:: EXTRACTED RECORDS

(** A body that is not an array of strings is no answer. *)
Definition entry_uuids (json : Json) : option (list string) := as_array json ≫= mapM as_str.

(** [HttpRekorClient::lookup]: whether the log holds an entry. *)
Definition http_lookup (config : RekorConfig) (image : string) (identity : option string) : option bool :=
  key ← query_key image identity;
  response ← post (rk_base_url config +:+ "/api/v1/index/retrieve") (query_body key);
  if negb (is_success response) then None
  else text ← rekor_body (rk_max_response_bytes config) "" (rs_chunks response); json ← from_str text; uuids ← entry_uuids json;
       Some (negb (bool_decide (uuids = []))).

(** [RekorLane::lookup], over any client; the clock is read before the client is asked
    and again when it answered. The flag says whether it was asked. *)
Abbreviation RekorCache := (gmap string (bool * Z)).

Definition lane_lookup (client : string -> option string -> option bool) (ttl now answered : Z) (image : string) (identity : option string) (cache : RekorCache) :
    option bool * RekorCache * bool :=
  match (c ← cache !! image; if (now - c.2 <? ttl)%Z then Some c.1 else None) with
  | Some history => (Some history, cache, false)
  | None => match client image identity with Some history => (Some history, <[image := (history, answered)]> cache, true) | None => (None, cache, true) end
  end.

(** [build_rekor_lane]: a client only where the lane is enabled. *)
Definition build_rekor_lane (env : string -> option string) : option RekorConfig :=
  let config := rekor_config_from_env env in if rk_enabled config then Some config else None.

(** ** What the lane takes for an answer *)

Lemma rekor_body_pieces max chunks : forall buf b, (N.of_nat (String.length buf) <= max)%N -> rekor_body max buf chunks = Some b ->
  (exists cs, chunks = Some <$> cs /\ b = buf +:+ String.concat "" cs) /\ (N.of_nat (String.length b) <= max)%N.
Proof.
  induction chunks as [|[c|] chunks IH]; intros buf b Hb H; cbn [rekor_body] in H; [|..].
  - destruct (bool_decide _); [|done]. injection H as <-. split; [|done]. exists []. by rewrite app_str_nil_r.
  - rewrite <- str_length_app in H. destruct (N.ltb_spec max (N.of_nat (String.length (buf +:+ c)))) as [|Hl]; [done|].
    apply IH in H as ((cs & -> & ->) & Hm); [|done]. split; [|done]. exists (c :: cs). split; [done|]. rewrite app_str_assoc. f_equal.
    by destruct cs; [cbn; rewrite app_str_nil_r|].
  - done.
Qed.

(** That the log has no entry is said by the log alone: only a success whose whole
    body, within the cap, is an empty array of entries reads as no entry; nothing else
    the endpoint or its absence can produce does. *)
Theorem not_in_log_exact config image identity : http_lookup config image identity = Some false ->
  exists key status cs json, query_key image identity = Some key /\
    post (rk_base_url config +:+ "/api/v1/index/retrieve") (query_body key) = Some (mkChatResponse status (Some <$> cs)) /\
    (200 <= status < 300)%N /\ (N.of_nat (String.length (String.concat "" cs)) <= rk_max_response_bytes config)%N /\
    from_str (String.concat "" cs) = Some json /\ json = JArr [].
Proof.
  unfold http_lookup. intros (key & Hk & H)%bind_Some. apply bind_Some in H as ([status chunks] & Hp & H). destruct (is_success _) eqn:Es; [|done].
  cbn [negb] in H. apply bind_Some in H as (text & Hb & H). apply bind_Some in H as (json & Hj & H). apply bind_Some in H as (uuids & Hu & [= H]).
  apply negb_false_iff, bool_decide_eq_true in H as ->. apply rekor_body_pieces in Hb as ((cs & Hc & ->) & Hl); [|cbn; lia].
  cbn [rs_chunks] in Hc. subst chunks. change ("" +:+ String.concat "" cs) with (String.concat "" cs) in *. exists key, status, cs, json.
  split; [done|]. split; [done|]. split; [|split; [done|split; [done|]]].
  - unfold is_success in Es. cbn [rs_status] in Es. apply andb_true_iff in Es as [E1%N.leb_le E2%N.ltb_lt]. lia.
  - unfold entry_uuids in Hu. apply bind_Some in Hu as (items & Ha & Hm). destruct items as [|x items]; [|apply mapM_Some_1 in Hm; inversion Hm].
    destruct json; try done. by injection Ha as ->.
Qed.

::::
:: EXTRACTED RECORDS

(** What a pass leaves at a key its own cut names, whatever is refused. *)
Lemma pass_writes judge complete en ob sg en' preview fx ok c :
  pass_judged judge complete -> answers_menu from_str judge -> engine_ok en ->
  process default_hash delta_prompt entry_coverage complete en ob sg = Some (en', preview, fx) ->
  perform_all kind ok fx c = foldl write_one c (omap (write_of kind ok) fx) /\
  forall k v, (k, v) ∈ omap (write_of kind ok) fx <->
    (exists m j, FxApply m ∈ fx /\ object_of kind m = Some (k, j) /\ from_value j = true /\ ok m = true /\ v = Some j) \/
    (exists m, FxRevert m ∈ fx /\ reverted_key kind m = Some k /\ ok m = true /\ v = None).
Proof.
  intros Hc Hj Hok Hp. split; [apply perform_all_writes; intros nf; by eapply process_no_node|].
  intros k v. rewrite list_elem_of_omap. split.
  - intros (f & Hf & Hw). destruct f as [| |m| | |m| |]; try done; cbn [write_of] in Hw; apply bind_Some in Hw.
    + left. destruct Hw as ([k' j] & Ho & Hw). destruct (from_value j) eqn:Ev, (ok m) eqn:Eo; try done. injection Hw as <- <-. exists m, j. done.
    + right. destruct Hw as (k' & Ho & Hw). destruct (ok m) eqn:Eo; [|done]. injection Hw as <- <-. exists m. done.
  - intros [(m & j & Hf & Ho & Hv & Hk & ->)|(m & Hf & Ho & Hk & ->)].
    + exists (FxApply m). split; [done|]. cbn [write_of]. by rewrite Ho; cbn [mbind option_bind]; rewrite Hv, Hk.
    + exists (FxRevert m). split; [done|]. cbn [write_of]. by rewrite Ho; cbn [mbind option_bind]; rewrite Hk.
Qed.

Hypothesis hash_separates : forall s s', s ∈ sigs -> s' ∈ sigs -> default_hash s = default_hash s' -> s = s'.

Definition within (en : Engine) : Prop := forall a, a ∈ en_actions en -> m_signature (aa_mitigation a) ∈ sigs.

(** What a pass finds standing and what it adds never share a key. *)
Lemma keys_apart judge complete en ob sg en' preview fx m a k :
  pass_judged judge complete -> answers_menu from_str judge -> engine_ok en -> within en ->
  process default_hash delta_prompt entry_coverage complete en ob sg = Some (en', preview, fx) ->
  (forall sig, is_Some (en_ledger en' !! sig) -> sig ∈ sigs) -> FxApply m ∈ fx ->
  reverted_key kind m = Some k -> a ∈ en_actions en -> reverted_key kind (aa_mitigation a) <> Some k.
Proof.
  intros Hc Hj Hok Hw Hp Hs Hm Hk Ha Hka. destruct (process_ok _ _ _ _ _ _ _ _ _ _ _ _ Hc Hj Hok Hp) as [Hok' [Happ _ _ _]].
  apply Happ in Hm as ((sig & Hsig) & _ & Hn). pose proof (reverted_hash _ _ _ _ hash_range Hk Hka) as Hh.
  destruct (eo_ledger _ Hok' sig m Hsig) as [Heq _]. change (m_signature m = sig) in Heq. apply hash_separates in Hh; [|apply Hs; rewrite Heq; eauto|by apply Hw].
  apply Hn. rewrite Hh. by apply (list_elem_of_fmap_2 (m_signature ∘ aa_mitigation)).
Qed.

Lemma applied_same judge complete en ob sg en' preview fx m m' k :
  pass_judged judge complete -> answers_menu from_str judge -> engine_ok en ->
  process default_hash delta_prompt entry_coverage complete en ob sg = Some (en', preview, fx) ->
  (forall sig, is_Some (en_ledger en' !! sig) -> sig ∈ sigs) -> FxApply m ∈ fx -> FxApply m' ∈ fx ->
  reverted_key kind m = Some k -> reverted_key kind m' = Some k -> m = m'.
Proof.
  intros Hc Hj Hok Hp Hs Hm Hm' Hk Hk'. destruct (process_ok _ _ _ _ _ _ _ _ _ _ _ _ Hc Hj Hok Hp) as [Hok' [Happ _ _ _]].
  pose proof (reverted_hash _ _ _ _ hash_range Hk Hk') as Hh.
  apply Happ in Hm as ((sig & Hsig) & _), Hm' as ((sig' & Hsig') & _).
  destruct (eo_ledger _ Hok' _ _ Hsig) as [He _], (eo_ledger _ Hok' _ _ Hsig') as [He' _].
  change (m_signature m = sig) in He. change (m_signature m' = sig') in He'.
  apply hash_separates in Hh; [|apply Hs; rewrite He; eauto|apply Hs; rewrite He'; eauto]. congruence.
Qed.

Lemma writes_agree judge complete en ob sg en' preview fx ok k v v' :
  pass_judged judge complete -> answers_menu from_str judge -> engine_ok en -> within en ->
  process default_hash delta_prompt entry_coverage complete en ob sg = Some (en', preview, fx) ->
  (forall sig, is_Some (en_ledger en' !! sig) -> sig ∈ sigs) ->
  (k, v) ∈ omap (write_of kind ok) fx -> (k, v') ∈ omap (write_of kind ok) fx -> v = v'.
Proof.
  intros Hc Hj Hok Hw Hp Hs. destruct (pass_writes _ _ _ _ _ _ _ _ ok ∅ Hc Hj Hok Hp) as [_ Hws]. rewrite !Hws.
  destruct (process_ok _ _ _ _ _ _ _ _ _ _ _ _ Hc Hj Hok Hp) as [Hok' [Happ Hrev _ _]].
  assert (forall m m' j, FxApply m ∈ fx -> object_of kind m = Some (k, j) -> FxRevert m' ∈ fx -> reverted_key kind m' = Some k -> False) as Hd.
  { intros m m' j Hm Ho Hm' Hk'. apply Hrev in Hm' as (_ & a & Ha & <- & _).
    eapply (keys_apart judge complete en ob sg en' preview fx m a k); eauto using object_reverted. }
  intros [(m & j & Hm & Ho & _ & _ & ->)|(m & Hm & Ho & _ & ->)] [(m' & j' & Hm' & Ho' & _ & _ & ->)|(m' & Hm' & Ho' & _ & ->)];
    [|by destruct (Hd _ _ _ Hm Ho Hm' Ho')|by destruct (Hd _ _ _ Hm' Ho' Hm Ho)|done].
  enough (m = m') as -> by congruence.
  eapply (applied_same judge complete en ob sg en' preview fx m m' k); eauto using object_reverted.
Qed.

::::

- [TASK TO CARRY OUT]: In the entries above, the lines between the one holding "(200 <= status" and the one holding "split; [done|]. split;", inclusive, are to be printed exactly as written, and those alone.

- [SOLUTION FOR THIS PROBLEM]:
    (200 <= status < 300)%N /\ (N.of_nat (String.length (String.concat "" cs)) <= rk_max_response_bytes config)%N /\
    from_str (String.concat "" cs) = Some json /\ json = JArr [].
Proof.
  unfold http_lookup. intros (key & Hk & H)%bind_Some. apply bind_Some in H as ([status chunks] & Hp & H). destruct (is_success _) eqn:Es; [|done].
  cbn [negb] in H. apply bind_Some in H as (text & Hb & H). apply bind_Some in H as (json & Hj & H). apply bind_Some in H as (uuids & Hu & [= H]).
  apply negb_false_iff, bool_decide_eq_true in H as ->. apply rekor_body_pieces in Hb as ((cs & Hc & ->) & Hl); [|cbn; lia].
  cbn [rs_chunks] in Hc. subst chunks. change ("" +:+ String.concat "" cs) with (String.concat "" cs) in *. exists key, status, cs, json.
  split; [done|]. split; [done|]. split; [|split; [done|split; [done|]]].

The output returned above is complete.